Segment Start: EXTRACTED ENTRIES

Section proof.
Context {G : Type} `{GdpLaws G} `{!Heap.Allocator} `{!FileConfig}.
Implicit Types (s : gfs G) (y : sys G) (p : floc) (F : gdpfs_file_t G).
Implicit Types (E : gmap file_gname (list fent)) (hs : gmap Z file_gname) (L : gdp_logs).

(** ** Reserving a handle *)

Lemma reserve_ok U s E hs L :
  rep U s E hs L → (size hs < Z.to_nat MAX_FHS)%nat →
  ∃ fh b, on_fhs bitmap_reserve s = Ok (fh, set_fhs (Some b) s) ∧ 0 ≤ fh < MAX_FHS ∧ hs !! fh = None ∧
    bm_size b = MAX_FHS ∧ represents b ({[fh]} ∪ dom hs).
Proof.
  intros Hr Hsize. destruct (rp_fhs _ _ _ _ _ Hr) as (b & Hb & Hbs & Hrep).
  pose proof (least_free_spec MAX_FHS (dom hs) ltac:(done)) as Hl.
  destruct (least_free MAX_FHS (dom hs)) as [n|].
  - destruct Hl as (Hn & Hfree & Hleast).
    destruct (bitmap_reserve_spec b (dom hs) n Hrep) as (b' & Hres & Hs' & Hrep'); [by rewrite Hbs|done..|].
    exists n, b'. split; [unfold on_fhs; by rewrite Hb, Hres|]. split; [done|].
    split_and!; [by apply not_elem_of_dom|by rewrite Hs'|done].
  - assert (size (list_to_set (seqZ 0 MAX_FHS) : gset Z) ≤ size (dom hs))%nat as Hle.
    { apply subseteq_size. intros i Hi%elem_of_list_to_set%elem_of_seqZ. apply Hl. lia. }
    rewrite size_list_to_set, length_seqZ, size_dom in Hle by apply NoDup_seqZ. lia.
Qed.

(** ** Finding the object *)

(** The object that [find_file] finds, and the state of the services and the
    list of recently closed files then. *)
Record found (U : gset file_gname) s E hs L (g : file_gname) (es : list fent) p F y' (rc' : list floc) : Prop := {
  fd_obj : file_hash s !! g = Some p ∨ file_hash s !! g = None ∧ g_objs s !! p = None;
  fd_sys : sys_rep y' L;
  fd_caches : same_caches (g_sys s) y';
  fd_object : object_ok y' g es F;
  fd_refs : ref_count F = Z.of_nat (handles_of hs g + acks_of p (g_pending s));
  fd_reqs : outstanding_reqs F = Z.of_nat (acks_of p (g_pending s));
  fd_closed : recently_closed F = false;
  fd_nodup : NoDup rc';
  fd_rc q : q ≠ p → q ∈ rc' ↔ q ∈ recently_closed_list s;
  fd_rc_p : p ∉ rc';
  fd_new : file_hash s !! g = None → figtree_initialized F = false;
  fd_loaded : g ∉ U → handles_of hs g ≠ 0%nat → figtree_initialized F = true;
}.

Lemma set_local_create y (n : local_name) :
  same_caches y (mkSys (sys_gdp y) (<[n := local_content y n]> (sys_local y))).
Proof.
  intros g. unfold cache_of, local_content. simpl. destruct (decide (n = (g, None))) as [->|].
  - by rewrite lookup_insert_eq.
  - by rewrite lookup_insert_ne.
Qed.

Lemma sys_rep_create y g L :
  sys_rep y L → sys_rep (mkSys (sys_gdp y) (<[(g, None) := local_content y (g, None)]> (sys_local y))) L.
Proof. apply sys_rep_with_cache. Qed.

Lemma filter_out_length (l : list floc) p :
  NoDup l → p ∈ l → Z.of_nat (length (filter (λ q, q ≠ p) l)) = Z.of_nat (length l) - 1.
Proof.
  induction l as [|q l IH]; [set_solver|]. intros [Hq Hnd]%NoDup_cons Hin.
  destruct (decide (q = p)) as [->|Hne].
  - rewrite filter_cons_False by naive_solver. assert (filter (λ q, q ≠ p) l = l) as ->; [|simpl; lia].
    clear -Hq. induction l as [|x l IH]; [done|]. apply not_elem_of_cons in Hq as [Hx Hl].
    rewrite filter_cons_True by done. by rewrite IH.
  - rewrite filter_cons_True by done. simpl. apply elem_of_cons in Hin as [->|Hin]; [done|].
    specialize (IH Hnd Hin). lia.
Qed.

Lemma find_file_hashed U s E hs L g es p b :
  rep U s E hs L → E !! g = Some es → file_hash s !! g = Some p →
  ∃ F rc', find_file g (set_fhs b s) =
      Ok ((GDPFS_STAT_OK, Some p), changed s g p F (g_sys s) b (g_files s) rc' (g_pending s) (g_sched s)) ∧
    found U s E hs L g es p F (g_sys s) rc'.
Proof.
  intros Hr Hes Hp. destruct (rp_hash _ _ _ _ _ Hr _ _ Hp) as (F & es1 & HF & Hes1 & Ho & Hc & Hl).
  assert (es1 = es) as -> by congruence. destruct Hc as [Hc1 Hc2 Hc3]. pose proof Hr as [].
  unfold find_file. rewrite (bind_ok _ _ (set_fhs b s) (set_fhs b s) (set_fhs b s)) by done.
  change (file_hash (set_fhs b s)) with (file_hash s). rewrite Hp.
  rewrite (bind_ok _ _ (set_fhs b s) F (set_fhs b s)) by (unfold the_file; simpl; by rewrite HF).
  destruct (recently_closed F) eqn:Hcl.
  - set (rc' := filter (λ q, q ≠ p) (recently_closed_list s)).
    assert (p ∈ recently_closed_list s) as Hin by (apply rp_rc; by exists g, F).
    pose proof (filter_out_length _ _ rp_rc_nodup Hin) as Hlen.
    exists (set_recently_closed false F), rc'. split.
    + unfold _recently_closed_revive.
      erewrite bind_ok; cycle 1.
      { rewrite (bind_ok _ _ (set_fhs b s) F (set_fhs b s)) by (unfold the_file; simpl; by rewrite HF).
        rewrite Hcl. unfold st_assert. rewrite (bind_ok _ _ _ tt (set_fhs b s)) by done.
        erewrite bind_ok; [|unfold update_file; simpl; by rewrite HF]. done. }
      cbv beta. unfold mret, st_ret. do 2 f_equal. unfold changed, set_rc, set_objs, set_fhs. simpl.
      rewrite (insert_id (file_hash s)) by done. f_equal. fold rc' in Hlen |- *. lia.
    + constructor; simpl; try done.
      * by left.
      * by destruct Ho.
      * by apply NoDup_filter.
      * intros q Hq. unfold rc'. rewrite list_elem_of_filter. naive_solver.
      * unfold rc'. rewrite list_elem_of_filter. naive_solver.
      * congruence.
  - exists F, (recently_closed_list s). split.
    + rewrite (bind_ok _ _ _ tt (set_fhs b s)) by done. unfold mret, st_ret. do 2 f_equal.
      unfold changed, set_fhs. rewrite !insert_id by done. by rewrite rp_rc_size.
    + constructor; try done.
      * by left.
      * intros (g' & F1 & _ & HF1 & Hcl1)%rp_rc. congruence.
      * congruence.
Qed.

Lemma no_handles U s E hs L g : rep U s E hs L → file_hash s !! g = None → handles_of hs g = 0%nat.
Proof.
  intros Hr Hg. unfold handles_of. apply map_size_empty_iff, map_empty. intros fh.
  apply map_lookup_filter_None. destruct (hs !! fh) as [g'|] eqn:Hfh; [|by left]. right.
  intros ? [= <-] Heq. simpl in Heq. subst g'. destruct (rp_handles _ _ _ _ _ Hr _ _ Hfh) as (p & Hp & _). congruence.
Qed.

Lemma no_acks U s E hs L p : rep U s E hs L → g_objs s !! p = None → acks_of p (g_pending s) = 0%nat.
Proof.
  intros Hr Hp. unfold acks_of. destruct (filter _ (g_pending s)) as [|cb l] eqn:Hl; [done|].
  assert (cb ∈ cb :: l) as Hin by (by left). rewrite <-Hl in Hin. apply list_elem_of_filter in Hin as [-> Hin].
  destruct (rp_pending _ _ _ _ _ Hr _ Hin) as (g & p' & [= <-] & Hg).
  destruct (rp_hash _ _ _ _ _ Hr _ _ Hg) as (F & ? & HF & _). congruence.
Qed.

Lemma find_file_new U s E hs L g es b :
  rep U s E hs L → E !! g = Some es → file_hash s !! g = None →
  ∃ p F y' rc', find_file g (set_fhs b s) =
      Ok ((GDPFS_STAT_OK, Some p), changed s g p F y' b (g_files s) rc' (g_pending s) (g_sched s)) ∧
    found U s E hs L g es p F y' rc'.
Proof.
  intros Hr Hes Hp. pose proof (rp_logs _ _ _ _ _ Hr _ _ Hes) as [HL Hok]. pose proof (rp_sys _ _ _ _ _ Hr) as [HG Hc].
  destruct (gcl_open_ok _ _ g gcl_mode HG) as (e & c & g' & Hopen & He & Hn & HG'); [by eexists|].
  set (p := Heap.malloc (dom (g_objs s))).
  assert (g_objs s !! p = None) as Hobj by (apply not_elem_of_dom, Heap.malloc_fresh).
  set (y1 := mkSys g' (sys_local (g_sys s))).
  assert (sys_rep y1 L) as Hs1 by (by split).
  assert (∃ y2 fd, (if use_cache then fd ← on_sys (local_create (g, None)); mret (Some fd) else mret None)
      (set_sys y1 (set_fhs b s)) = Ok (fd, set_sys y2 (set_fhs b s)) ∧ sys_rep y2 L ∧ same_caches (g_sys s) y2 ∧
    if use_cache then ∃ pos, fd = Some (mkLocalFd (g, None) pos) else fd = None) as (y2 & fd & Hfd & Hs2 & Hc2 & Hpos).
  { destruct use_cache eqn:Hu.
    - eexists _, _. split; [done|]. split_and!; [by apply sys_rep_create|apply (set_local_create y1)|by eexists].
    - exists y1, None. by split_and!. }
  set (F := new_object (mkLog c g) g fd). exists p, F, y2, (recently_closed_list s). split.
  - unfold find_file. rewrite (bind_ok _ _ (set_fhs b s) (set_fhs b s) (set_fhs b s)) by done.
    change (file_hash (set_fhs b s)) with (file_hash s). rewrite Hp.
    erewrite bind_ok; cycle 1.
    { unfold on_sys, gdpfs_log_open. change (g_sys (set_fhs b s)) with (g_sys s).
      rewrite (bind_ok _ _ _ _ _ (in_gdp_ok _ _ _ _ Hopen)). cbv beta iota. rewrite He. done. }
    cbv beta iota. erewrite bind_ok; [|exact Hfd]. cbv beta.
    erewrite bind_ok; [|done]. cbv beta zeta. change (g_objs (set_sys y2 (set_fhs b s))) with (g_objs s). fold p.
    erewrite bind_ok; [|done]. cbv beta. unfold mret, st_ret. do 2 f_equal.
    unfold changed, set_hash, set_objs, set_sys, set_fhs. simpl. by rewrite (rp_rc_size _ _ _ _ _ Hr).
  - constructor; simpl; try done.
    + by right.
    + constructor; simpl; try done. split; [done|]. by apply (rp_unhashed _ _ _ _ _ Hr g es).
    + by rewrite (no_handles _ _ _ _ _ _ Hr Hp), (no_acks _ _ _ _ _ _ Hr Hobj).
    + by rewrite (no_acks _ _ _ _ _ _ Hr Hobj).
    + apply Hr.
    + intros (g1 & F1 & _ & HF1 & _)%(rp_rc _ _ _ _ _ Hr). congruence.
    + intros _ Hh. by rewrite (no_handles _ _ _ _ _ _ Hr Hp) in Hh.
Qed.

Segment End: EXTRACTED ENTRIES
Segment Start: EXTRACTED ENTRIES

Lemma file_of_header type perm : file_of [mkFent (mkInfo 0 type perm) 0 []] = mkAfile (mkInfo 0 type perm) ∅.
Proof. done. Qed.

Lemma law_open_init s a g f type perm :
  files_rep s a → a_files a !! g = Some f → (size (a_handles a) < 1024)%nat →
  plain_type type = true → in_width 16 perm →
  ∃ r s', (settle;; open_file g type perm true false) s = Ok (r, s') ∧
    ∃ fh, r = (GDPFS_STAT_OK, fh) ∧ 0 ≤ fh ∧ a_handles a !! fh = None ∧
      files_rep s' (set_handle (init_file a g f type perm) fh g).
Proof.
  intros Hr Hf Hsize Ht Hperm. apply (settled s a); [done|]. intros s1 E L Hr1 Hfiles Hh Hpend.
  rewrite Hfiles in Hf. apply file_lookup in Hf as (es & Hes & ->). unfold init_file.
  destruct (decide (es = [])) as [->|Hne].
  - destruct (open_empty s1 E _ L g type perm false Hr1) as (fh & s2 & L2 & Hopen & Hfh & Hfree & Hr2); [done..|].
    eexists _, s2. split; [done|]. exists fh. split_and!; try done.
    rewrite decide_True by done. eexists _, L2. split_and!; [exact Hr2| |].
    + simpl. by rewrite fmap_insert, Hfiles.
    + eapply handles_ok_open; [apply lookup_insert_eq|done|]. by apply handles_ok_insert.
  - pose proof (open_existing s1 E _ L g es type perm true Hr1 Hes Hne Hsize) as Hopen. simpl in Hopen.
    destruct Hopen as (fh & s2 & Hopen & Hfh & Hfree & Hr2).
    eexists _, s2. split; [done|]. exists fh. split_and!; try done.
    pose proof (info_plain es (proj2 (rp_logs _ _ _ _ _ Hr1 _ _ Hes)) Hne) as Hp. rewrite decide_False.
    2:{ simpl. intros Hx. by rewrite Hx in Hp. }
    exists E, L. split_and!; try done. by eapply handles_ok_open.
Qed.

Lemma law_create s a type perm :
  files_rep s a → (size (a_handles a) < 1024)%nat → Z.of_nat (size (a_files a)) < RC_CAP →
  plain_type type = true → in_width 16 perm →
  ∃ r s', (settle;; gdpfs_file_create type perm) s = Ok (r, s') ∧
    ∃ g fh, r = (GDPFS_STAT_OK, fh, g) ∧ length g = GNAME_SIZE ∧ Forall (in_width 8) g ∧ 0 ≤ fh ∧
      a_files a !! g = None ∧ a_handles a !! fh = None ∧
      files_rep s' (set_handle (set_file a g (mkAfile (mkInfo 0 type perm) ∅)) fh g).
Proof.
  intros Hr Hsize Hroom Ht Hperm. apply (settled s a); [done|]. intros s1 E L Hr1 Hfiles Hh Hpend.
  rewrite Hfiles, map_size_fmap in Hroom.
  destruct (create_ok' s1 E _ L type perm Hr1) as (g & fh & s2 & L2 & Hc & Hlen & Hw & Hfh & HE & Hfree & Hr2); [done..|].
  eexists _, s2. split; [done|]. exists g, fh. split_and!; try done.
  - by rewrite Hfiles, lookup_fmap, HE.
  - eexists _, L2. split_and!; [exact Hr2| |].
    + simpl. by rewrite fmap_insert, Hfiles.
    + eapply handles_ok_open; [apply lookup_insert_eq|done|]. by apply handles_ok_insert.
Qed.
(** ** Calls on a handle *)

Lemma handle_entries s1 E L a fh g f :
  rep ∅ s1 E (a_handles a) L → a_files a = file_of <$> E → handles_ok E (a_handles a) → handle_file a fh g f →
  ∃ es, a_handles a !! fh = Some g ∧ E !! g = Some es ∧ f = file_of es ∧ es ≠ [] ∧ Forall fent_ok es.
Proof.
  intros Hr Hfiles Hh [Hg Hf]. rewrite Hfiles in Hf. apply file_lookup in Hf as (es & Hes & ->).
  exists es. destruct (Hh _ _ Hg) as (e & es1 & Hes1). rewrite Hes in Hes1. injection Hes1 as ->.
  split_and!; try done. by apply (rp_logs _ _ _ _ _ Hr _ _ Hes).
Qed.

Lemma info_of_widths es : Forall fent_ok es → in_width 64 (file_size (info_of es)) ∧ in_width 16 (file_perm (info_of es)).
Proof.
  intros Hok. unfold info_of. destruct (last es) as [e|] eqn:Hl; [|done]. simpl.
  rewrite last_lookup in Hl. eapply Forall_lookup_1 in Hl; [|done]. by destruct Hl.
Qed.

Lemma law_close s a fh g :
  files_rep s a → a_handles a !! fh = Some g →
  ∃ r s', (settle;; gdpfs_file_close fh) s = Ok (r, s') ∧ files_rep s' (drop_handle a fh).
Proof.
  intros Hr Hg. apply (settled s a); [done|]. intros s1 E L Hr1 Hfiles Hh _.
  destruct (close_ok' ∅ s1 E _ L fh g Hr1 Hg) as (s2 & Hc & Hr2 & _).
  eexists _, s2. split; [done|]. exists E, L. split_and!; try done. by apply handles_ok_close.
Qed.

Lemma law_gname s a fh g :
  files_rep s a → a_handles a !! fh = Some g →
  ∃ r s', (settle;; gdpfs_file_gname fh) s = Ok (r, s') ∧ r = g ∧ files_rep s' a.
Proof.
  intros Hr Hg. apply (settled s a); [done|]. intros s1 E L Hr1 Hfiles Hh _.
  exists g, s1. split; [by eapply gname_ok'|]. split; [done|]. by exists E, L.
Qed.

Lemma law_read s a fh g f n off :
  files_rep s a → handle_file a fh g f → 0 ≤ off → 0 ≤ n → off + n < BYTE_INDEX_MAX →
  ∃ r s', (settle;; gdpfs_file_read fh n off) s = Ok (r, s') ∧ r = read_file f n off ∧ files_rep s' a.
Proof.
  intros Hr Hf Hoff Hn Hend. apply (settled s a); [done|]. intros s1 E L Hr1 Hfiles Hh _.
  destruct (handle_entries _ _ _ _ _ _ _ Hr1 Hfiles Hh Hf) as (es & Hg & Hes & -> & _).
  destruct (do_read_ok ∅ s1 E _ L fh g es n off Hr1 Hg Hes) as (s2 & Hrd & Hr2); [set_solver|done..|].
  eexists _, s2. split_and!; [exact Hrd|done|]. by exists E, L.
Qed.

Segment End: EXTRACTED ENTRIES
Segment Start: EXTRACTED ENTRIES

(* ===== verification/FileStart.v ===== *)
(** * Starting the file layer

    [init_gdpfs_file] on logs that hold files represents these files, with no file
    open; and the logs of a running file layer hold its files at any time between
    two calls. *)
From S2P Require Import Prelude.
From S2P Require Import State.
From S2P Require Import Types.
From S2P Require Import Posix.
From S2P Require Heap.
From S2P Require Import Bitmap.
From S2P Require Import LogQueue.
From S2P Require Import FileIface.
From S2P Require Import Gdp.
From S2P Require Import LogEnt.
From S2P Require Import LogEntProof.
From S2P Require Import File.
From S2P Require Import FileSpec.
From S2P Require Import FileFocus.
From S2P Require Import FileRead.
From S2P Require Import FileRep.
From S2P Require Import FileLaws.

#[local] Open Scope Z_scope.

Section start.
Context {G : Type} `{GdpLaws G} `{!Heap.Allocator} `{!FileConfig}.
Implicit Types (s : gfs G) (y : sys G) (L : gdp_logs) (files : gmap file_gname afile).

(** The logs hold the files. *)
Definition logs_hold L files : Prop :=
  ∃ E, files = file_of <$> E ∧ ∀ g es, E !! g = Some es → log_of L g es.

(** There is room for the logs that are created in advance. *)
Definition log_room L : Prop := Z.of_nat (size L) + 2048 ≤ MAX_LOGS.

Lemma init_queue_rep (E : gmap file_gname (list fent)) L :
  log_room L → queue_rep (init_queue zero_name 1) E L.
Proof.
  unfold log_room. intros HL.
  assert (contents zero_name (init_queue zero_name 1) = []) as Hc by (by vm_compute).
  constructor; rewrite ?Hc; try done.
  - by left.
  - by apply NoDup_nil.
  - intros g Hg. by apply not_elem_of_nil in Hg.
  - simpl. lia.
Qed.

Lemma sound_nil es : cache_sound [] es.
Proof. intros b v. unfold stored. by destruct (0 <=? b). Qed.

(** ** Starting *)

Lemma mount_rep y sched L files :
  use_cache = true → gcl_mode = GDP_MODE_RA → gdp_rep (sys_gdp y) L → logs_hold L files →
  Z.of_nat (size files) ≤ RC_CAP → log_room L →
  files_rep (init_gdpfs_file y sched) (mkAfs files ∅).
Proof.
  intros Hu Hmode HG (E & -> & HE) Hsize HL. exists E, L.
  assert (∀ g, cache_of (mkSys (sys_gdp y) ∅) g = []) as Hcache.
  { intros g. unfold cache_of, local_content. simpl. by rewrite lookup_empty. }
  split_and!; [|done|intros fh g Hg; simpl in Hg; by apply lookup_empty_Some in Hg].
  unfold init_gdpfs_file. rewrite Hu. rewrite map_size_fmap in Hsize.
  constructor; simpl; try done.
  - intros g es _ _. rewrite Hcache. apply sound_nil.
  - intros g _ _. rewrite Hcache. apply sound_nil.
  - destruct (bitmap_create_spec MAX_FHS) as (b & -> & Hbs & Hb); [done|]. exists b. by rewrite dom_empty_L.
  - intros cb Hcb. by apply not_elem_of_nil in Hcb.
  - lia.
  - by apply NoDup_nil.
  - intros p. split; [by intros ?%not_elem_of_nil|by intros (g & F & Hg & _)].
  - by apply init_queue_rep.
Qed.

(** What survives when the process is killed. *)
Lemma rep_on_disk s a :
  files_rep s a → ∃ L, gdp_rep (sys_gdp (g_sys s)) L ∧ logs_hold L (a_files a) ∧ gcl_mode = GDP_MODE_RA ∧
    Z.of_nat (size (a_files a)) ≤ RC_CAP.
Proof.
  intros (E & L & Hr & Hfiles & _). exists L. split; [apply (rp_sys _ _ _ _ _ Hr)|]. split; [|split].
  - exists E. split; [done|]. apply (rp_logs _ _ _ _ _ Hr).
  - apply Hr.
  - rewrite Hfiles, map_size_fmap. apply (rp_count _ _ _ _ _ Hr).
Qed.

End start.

Segment End: EXTRACTED ENTRIES

§ WORK INSTRUCTION
The word is "that". Copy every line above where it appears.

§ REPLY
(** The object that [find_file] finds, and the state of the services and the
    [init_gdpfs_file] on logs that hold files represents these files, with no file
(** There is room for the logs that are created in advance. *)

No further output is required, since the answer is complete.